One-third of the total inhabitants of Lawngtlai district rely entirely on agriculture, which is mostly based on the traditional method of shifting cultivation. Only a small fraction of the urban population is involved in permanent employment, such as state government service, banks and schools, and few are engaged in small-scale businesses. The economic status of the district is, in fact, the lowest among the districts in Mizoram.

=== Zorinpui Integrated Check Post===
Zorinpui Integrated Check Post in Lawngtlai district is an integrated immigration and customs check post that became operational in October 2017 to cater to the Kaladan Multi-Modal Transit Transport Project.

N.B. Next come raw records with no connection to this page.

Lemma completions_closed : closedP (fun ext => completions ext = 0).
Proof.
  unfold completions, count_json. split; [reflexivity|].
  intros a b Ha Hb. rewrite filter_app, length_app, Ha, Hb. reflexivity.
Qed.

Lemma completions_turn_event e : turn_event e = true -> completions [e] = 0.
Proof.
  unfold completions, count_json.
  destruct e as [j| | | | | |]; try destruct j; simpl; congruence.
Qed.

Ltac ktrue :=
  repeat first
    [ apply (keeps_bind _ true_closed); [| intros ?]
    | apply (keeps_ret _ true_closed)
    | apply (keeps_raise _ true_closed)
    | apply (keeps_get_sess _ true_closed)
    | apply (keeps_modify_sess _ true_closed)
    | apply (keeps_time_time _ true_closed)
    | apply keeps_emit; exact I
    | refine (proj1 (keeps_add_message _ _ true_closed _))
    | apply keeps_update_latency_metric; first [exact true_closed | intros; exact I]
    | apply keeps_process_and_stream; first [exact true_closed | intros; exact I]
    | match goal with |- keeps _ (match ?x with _ => _ end) => destruct x end ].

Section TurnFacts.

Variable stt : audio -> option pstr.
Variable llm : list message -> list chunk * bool.
Variable tts : pstr -> option audio.
Variable lookup : pstr -> option pstr.
Variable clock : nat -> Q.

Local Abbreviation handle := (handle_message stt llm tts lookup clock).
Local Abbreviation tb := (turn_body stt llm tts lookup clock).


Lemma stop_idle_trace s :
  is_processing (sess s) = false ->
  trace (snd (handle stop_msg s)) =
    trace (snd (tb (turn_start clock s))) ++
    match fst (tb (turn_start clock s)) with
    | Ok _ => []
    | Err e => [SendJson (JError (exn_str e))]
    end ++ [SendJson JProcessingComplete].
Proof.
  intro H.
  change (handle stop_msg s) with (stop_recording stt llm tts lookup clock s).
  unfold turn_start, stop_recording.
  generalize tb as t. intro t.
  cbv [bind reset_latency_metrics time_time modify_sess get_sess ret send_json emit].
  simpl. rewrite H. unfold try_finally, try_except.
  destruct (t _) as [[u|e] s3]; simpl; rewrite <- ?app_assoc; reflexivity.
Qed.

Lemma turn_body_calls_stt s :
  exists ext, trace (snd (tb s)) = trace s ++ CallSTT (audio_buffer (sess s)) :: ext.
Proof.
  unfold turn_body. erewrite bind_ok; [|reflexivity].
  unfold transcribe_audio.
  repeat (rewrite bind_assoc_at || (erewrite bind_ok; [|reflexivity])); cbv beta.
  repeat (rewrite bind_assoc_at || (erewrite bind_ok; [|reflexivity])); cbv beta.
  repeat (rewrite bind_assoc_at || (erewrite bind_ok; [|reflexivity])); cbv beta.
  match goal with
  | |- exists ext, trace (snd (?R ?x)) = _ =>
      assert (K : keeps (fun _ => True) R) by ktrue;
      destruct (K x) as [ext [E _]]
  end.
  exists ext. rewrite E. simpl. rewrite <- app_assoc. reflexivity.
Qed.

Lemma handle_ok m s :
  (forall n, m <> MText (TNonDict n)) -> fst (handle m s) = Ok tt.
Proof.
  intro Hm. unfold handle_message.
  destruct m as [a|[ty act|n|]|]; try reflexivity; [|destruct (Hm n); reflexivity].
  destruct (field_is ty _); [reflexivity|].
  destruct (field_is act _); [|reflexivity].
  unfold stop_recording. generalize tb as t. intro t.
  cbv [bind reset_latency_metrics time_time modify_sess get_sess ret send_json emit
       try_finally try_except].
  destruct (is_processing _); [reflexivity|].
  destruct (t _) as [[[]|e] s3]; reflexivity.
Qed.

Lemma serve_app_ok ms1 rest s :
  (forall n, ~ In (MText (TNonDict n)) ms1) ->
  serve stt llm tts lookup clock (ms1 ++ rest) s
    = serve stt llm tts lookup clock rest (snd (serve stt llm tts lookup clock ms1 s)) /\
  fst (serve stt llm tts lookup clock ms1 s) = Ok tt.
Proof.
  revert s. induction ms1 as [|m ms1 IH]; intros s Hn; simpl; [split; reflexivity|].
  pose proof (handle_ok m s (fun n E => Hn n (or_introl E))) as Hok.
  unfold bind. destruct (handle m s) as [r s'] eqn:Eh. simpl in Hok. subst r.
  apply IH. intros n Hi. apply (Hn n). right. exact Hi.
Qed.

Lemma serve_frames frames a rest s :
  serve stt llm tts lookup clock (map MBytes (frames ++ [a]) ++ rest) s
    = serve stt llm tts lookup clock rest (mkSt (set_audio_buffer a (sess s)) (trace s) (ticks s)).
Proof.
  revert s. induction frames as [|b frames IH]; intro s; [reflexivity|].
  simpl. unfold bind at 1. simpl. rewrite IH. simpl.
  destruct (sess s); reflexivity.
Qed.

==Administrative Divisions==
Lawngtlai district is divided into two Autonomous District Councils and four Rural Development Blocks:

===Autonomous District Councils===
- Chakma Autonomous District Council
- Lai Autonomous District Council

===Rural Development Blocks===
1. Chawngte Rural Development Block (part of Chakma Autonomous District Council)
2. Bungtlang South Rural Development Block (part of Lai Autonomous District Council)
3. Lawngtlai Rural Development Block (part of Lai Autonomous District Council)
4. Sangau Rural Development Block (part of Lai Autonomous District Council)

==Demographics==

| Block | Christian | Buddhist | Other |
|---|---|---|---|
| Lawngtlai | 34,072 | 3,438 | 1,212 |
| Chawngte | 2,735 | 41,715 | 857 |
| Bungthlang | 10,439 | 6,387 | 300 |
| Sangau | 16,646 | 9 | 84 |

According to the 2011 census Lawngtlai district has a population of 117,894, roughly equal to the nation of Grenada. This gives it a ranking of 611th in India (out of a total of 640). The district has a population density of 46 PD/sqkm. Its population growth rate over the decade 2001–2011 was 34.59%. Lawngtlai has a sex ratio of 945 females for every 1000 males, and a literacy rate of 65.88%. 17.67% of the population lives in urban areas. Scheduled Tribes make up 95.30% of the population.

According to the 2011 census, 39.28% of the population spoke Chakma, 23.24% Mizo, 20.96% Pawi and 7.22% Tripuri as their first language. Many other languages are spoken here that are spoken in the Chittagong Hill Tracts.

==Flora and fauna==

In 1997, Lawngtlai district became home to the Ngengpui Wildlife Sanctuary, which has an area of 110 km2.